The chemical structures of neurosteroids are identical to hormones produced in the adrenal and gonad (ovaries and testes) glands. Table 2 lists the three neurosteroids that are of critical importance to the control and even the cure of pain: pregnenolone, progesterone, and dehydroepiandrosterone (DHEA). The main difference between neurosteroids and other hormones is that neurosteroids are produced in the CNS or PNS independent of the activity of the adrenal and gonad glands, as well as the hypothalamic-releasing hormones and the stimulatory hormones of the pituitary, adrenocorticotropin (ACTH), follicle-stimulating hormone, and luteinizing hormone.

Multiple animal studies have demonstrated quite clearly that neurosteroids provide neuroprotection and neurogenesis when there is experimental, intentional injury.3-9 Neurosteroids modulate nervous system activity and pain control by acting through various membrane receptors including γ-aminobutyric acid-A, N-methyl-D-aspartate, and Σ.10-13 In addition, the neurosteroids have anti-fatigue and memory enhancing properties.1-3,14 To date, a limited number of studies have shown that neurosteroids may reduce nociceptive and neuropathic pain, including allodynia.5

In a clinical study of veterans of the Iraq war, neurosteroids were found to be relevant to the pathophysiology of self-reported pain symptoms.14 A close relative of progesterone, allopregnanolone, is synthesized in the CNS but apparently not in adrenal or gonadal tissue. In the study, allopregnanolone levels were inversely associated with low back pain (P=0.044) and chest pain (P=0.013), and DHEA levels were inversely associated with muscle soreness (P=0.024). DHEA levels were positively associated with chest pain (P=0.001). Additionally, there was a positive association between traumatic brain injury and muscle soreness (P=0.002).14

As I have noted before, I have begun to routinely test for these three neurosteroids and administering them in patients who have low serum levels. In my open-label trial, 34 patients with severe, intractable pain were given oral (10 mg bid) or topical (20 mg in 1 oz cream) medroxyprogesterone. All the patients had been maintained on opioids for periods ranging from 3 to 25 years. At the end of 60 days, 22 of the 34 (65%) subjects generally reported clinical improvement in symptoms, including less baseline pain, fewer pain flares, less allodynia, less fatigue, and better mental functions.15 In addition, I have been able to reduce opioid doses in most patients. DHEA has been particularly useful in women who take opioids and have low testosterone levels, as it is known to raise these levels.

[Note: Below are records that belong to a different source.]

Record ConversationState := {
  conversations : list Conversation;
  groups : list ConversationGroup;
  currentConversation : option Conversation;
  messages : list Message;
  isLoading : bool;
  searchQuery : jsstring;
  selectedGroupId : option Z;
}.

(** [set(state => ({ messages: ms }))]: a partial update, every other
    field of the store is kept. *)
Definition set_messages (ms : list Message) (st : ConversationState)
  : ConversationState :=
  {| conversations := conversations st;
     groups := groups st;
     currentConversation := currentConversation st;
     messages := ms;
     isLoading := isLoading st;
     searchQuery := searchQuery st;
     selectedGroupId := selectedGroupId st |}.

(** [{ ...lastMessage, content }] *)
Definition with_content (m : Message) (c : jsstring) : Message :=
  {| id := id m;
     conversation_id := conversation_id m;
     role := role m;
     content := c;
     audio_path := audio_path m;
     token_count := token_count m;
     created_at := created_at m |}.

(** [addMessage]: [messages: [...state.messages, message]] *)
Definition addMessage (message : Message) (st : ConversationState)
  : ConversationState :=
  set_messages (messages st ++ [message]) st.

(** The body of [updateLastMessage] on the copied array. The index
    [messages.length - 1] is only computed under the guard
    [messages.length > 0], so it is in range and the array never grows. *)
Definition updateLast (c : jsstring) (ms : list Message) : list Message :=
  if decide (0 < length ms)%nat then
    match ms !! (length ms - 1)%nat with
    | Some lastMessage =>
        if decide (role lastMessage = assistant)
        then <[(length ms - 1)%nat := with_content lastMessage c]> ms
        else ms
    | None => ms
    end
  else ms.

Definition updateLastMessage (c : jsstring) (st : ConversationState)
  : ConversationState :=
  set_messages (updateLast c (messages st)) st.
Lemma rpki_detection_single (h : history string) :
  windows_single h -> samples_within (2 ^ 53) h ->
  for_items invalids_reasons h = Ok [] /\ for_items totals_reasons h = Ok [].
Proof.
  intros Hsingle Hwithin. unfold windows_single, samples_within in *.
  rewrite Forall_forall in Hsingle, Hwithin.
  split; apply for_items_all_nil; intros k w Hin;
    pose proof (Hwithin _ Hin) as Hw; cbn [snd] in Hw;
    destruct (Hsingle _ Hin) as [v Hv]; cbn [snd] in Hv; subst w;
    inversion Hw as [| x l Hx _]; subst.
  - now apply invalids_reasons_singleton.
  - now apply totals_reasons_singleton.
Qed.

Lemma rpki_cycles_saturated (check : dict string Z -> history string ->
                                     result (history string * list reason))
    (later : list (dict string Z)) (h : history string) :
  (forall input h0, counts_within (2 ^ 53) input ->
     max_history < Py.len h0 -> windows_single h0 -> samples_within (2 ^ 53) h0 ->
     check input h0
     = Ok (recording record_rpki_sample (fun count => count) input h0, [])) ->
  Forall (counts_within (2 ^ 53)) later ->
  max_history < Py.len h -> windows_single h -> samples_within (2 ^ 53) h ->
  exists h',
    cycles check later h = Ok h' /\ max_history < Py.len h' /\ windows_single h' /\
    samples_within (2 ^ 53) h'.
Proof.
  intros Hcheck. revert h.
  induction later as [| input later IH]; intros h Hlater Hmany Hsingle Hwithin; simpl.
  - now exists h.
  - inversion Hlater as [| i l Hinput Hrest]; subst.
    rewrite Hcheck by assumption. simpl.
    destruct (recording_rpki_saturated input h Hmany Hsingle). apply IH; try assumption.
    apply recording_rpki_within; [now apply windows_single_nonempty | assumption..].
Qed.
(** * CleanAwsS3: the bulk clean / copy engine of [s3_cleaner.py]

    A shallow embedding of class [S3Cleaner] (file [src/s3_cleaner.py]) and
    the properties its specification states about it.

    Conventions of the embedding.
    - Python [str] is [string]; a list is [list]; a dictionary with a fixed
      set of keys is a record, and a key that may be absent from a response
      ([Contents], [Versions], [DeleteMarkers], [Deleted], [Errors]) is an
      [option] field.
    - The boto3 client is a record of functions, [S3Client]; a call either
      answers or raises ([Res]).  A paginator is the list of pages it yields
      followed, possibly, by the exception that ends the iteration.
    - [cancel_flag] and [pause_flag] are callables whose answer may change
      from one call to the next: each is the sequence of its answers, indexed
      by the number of calls made to it before.
    - The thread pool is observed through two oracles: which futures are still
      queued when [future.cancel()] is called on them, and the order in which
      [as_completed] yields the futures. *)

From Stdlib Require Import Arith Lia Bool ZArith DecimalString String Ascii List Permutation.
From Stdlib Require Import Sorted.
Import ListNotations.

(** ** Python strings *)

Module PyStr.
Local Open Scope string_scope.

(** [bool(s)]: a string is true when it is not empty. *)
Definition truthy (s : string) : bool :=
  match s with
  | EmptyString => false
  | String _ _ => true
  end.

Definition is_slash (c : ascii) : bool := Ascii.eqb c "/"%char.

(** [s.lstrip('/')] *)
Fixpoint lstrip (s : string) : string :=
  match s with
  | EmptyString => EmptyString
  | String c s' => if is_slash c then lstrip s' else s
  end.

(** [s.rstrip('/')] *)
Fixpoint rstrip (s : string) : string :=
  match s with
  | EmptyString => EmptyString
  | String c s' =>
      match rstrip s' with
      | EmptyString => if is_slash c then EmptyString else String c EmptyString
      | r => String c r
      end
  end.

(** [s.strip('/')] *)
Definition strip (s : string) : string := rstrip (lstrip s).

(** [s[n:]] *)
Fixpoint slice_from (n : nat) (s : string) : string :=
  match n, s with
  | 0, _ => s
  | S _, EmptyString => EmptyString
  | S n', String _ s' => slice_from n' s'
  end.

(** [s.startswith(p)] *)
Fixpoint startswith (p s : string) : bool :=
  match p, s with
  | EmptyString, _ => true
  | String _ _, EmptyString => false
  | String a p', String b s' => Ascii.eqb a b && startswith p' s'
  end.

End PyStr.

(** ** Destination keys of [copy_objects] (lines 449-501) *)

Module DestKey.
Import PyStr.
Local Open Scope string_scope.

(** [source_prefix.strip('/') if source_prefix else ''] *)
Definition normalize_prefix (prefix : string) : string :=
  if truthy prefix then strip prefix else "".

(** Lines 491-495, on the normalised [source_prefix]. *)
Definition relative_key (source_prefix source_key : string) : string :=
  if truthy source_prefix
  then lstrip (slice_from (String.length source_prefix) source_key)
  else source_key.

(** Lines 497-501, on the normalised [dest_prefix]. *)
Definition build_dest_key (dest_prefix relative_key : string) : string :=
  if truthy dest_prefix
  then (if truthy relative_key
        then dest_prefix ++ "/" ++ relative_key
        else dest_prefix)
  else relative_key.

The proportional contribution of CNS, PNS, and adrenal–gonadal production to serum levels of pregnenolone, progesterone, and DHEA is unknown. I have observed severe pain patients who have low serum levels of ACTH and cortisol but have normal levels of pregnenolone and DHEA, which should not occur unless there is a serum contribution from other than the adrenals. I also have observed the reverse, which suggests there may be CNS and PNS suppression of neurosteroids in the face of normal adrenal production. Given the critical pain control functions of these three neurosteroids, it appears to be common sense and logical to maintain serum homeostasis of these neurosteroids by simple, systemic administration.

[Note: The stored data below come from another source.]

(** [get_cached_prs] in one step, by the four situations it tells apart. *)
Lemma get_cached_prs_run (repo : string) (self : t) :
  get_cached_prs repo self
  = match index self !! repo with
    | None => (Ok None, self)
    | Some _ =>
        match files self !! _get_repo_cache_path self repo with
        | None => (Ok None, saved (set_index (delete repo) self))
        | Some (Json data) =>
            (Ok (Some (data_prs data)),
             with_output (Loaded repo (len (data_prs data))) self)
        | Some (Corrupt e) => (Ok None, with_output (LoadWarning repo e) self)
        end
    end.
Proof.
  unfold get_cached_prs, bind, gets, ret, modify, try_except, lift, print,
    _save_index.
  destruct (index self !! repo) as [entry|]; [|reflexivity].
  destruct (files self !! _get_repo_cache_path self repo) as [[data|e]|];
    reflexivity.
Qed.

Lemma is_cached_iff (now : Z) (self : t) (repo : string) (max_age_days : Z) :
  is_cached now self repo max_age_days = true
  <-> exists entry, index self !! repo = Some entry
                    /\ age_days now (cached_at entry) < max_age_days.
Proof.
  unfold is_cached. destruct (index self !! repo) as [entry|].
  - rewrite Z.ltb_lt. split; [eauto|]. now intros (? & [= <-] & H).
  - split; [discriminate|]. now intros (? & [=] & _).
Qed.
End CacheReads.

(** ** C8: freshness *)

(** C8. [is_cached] is monotone in the age limit: a repository that is
    fresh for [N] days is fresh for every [M] with [N <= M].  It answers
    true exactly when the index has an entry for the repository whose age
    in whole days is strictly below the limit, which is to say that the
    entry is younger than [N] days; without an entry it answers false. *)
Theorem C8_is_cached_monotone (now : Z) (self : PRCacheManager.t) (repo : string)
    (N M : Z) :
  (0 <= N)%Z -> (N <= M)%Z ->
  (PRCacheManager.is_cached now self repo N = true ->
   PRCacheManager.is_cached now self repo M = true)
  /\ (PRCacheManager.is_cached now self repo N = true
      <-> exists entry,
            PRCacheManager.index self !! repo = Some entry
            /\ (PRCacheManager.age_days now (PRCacheManager.cached_at entry) < N)%Z)
  /\ (forall cached_time,
        (PRCacheManager.age_days now cached_time < N)%Z
        <-> (now - cached_time < N * PRCacheManager.microseconds_per_day)%Z)
  /\ (PRCacheManager.index self !! repo = None ->
      PRCacheManager.is_cached now self repo N = false).
Proof.
  intros _ HNM. split; [|split; [|split]].
  - rewrite !is_cached_iff. intros (entry & Hentry & Hage).
    exists entry. split; [exact Hentry | lia].
  - apply is_cached_iff.
  - intros cached_time. unfold PRCacheManager.age_days.
    assert (0 < PRCacheManager.microseconds_per_day)%Z as Hpos by reflexivity.
    split; intros H.
    + apply Z.nle_gt. intros Hle. apply Z.nle_gt in H. apply H.
      now apply Z.div_le_lower_bound; [|rewrite Z.mul_comm].
    + apply Z.div_lt_upper_bound; [exact Hpos | now rewrite Z.mul_comm].
  - intros Hnone. unfold PRCacheManager.is_cached. now rewrite Hnone.
Qed.

Lemma C8_is_cached_monotone_witness :
  PRCacheManager.is_cached Sample.thirty_days Sample.stale_cache "octo/repo" 45
  = true.
Proof.
  refine (proj1 (C8_is_cached_monotone Sample.thirty_days Sample.stale_cache
                   "octo/repo" 31 45 _ _) _).
  - lia.
  - lia.
  - vm_compute. reflexivity.
Defined.

(** ** C6: reading the cache *)

(** C6, the claim as stated, fails for a corrupt payload: [get_cached_prs]
    answers absent and prints its warning, but the index keeps the entry. *)
Lemma C6_counterexample_corrupt_not_pruned :
  fst (PRCacheManager.get_cached_prs "octo/repo" Sample.corrupt_cache) = Ok None
  /\ PRCacheManager.index
       (snd (PRCacheManager.get_cached_prs "octo/repo" Sample.corrupt_cache))
     !! "octo/repo"%string
     = Some (Sample.entry "data/cache/octo_repo.json" 2)
  /\ PRCacheManager.output
       (snd (PRCacheManager.get_cached_prs "octo/repo" Sample.corrupt_cache))
     = [PRCacheManager.LoadWarning "octo/repo" JSONDecodeError].
Proof. repeat split; vm_compute; reflexivity. Qed.

(** C6 (amended). [get_cached_prs] never raises.  Without an index entry
    it answers absent and changes nothing.  When the payload file named by
    the entry does not exist, the entry is removed from the index, the
    index is saved, and the answer is absent.  When the file exists but is
    corrupt, the answer is absent and a warning is printed, and the index
    entry stays.  Otherwise the answer is the list of records of the
    payload.  The payload files are never changed. *)
Theorem C6_get_cached_prs (repo : string) (self : PRCacheManager.t) :
  exists result self',
    PRCacheManager.get_cached_prs repo self = (Ok result, self')
    /\ PRCacheManager.files self' = PRCacheManager.files self
    /\ match PRCacheManager.index self !! repo with
       | None => result = None /\ self' = self
       | Some _ =>
           match PRCacheManager.files self
                 !! PRCacheManager._get_repo_cache_path self repo with
           | None =>
               result = None
               /\ PRCacheManager.index self' = delete repo (PRCacheManager.index self)
               /\ PRCacheManager.index_file self' = PRCacheManager.index self'
               /\ PRCacheManager.output self' = PRCacheManager.output self
           | Some (PRCacheManager.Corrupt e) =>
               result = None
               /\ PRCacheManager.index self' = PRCacheManager.index self
               /\ PRCacheManager.output self'
                  = PRCacheManager.output self ++ [PRCacheManager.LoadWarning repo e]
           | Some (PRCacheManager.Json data) =>
               result = Some (PRCacheManager.data_prs data)
               /\ PRCacheManager.index self' = PRCacheManager.index self
           end
       end.
Proof.
  rewrite get_cached_prs_run.
  destruct (PRCacheManager.index self !! repo) as [entry|].
  - destruct (PRCacheManager.files self
              !! PRCacheManager._get_repo_cache_path self repo) as [[data|e]|];
      eexists; eexists; (split; [reflexivity|]); simpl; auto.
  - eexists; eexists. split; [reflexivity|]. auto.
Qed.

(** ** Get-or-scrape: one iteration *)

Section CacheSteps.
Import PRCacheManager.
Local Open Scope Z_scope.

Lemma get_cached_prs_result (repo : string) (self : t) :
  get_cached_prs repo self
  = (Ok (Spec.cachedRecords self repo), snd (get_cached_prs repo self)).
Proof.
  rewrite get_cached_prs_run. unfold Spec.cachedRecords.
  destruct (index self !! repo) as [entry|]; [|reflexivity].
  destruct (files self !! _get_repo_cache_path self repo) as [[data|e]|];
    reflexivity.
Qed.

Lemma cachedRecords_with_output (ev : event) (self : t) (repo : string) :
  Spec.cachedRecords (with_output ev self) repo = Spec.cachedRecords self repo.
Proof. reflexivity. Qed.

Lemma cachedRecords_after_read (repo : string) (self : t) :
  Spec.cachedRecords (snd (get_cached_prs repo self)) repo
  = Spec.cachedRecords self repo.
Proof.
  rewrite get_cached_prs_run. unfold Spec.cachedRecords.
  destruct (index self !! repo) as [entry|] eqn:Hi; simpl; [|now rewrite Hi].
  destruct (files self !! _get_repo_cache_path self repo) as [[data|e]|] eqn:Hf;
    simpl.
  - unfold _get_repo_cache_path in *. simpl. now rewrite Hi, Hf.
  - unfold _get_repo_cache_path in *. simpl. now rewrite Hi, Hf.
  - now rewrite lookup_delete_eq.
Qed.

Lemma not_truthy_get (cached_prs : option (list PR)) :
  truthy cached_prs = false -> get cached_prs [] = [].
Proof. destruct cached_prs as [[|p l]|]; simpl; congruence. Qed.

(** *** The relation [agreeExcept] *)

Lemma agreeExcept_refl (repo : string) (c : t) : Spec.agreeExcept repo c c.
Proof. repeat split. Qed.

Lemma agreeExcept_sym (repo : string) (c1 c2 : t) :
  Spec.agreeExcept repo c1 c2 -> Spec.agreeExcept repo c2 c1.
Proof.
  intros (Hd & Hf & Hi). repeat split; try congruence.
  intros other Hne. symmetry. now apply Hi.
Qed.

To me the basic science studies and my clinical experience, to date, are very encouraging and provide new hope in pain therapeutics. It should be noted, however, that none of these agents are FDA approved for pain relief. The purpose of this note is to encourage interest in neurosteroids. Keep in mind the profoundness of the discovery that the brain itself produces its own pregnenolone, progesterone, and DHEA for neuroprotection, neurogenesis, and other pain-related functions.1,2 I encourage the further study of these agents in clinical trials.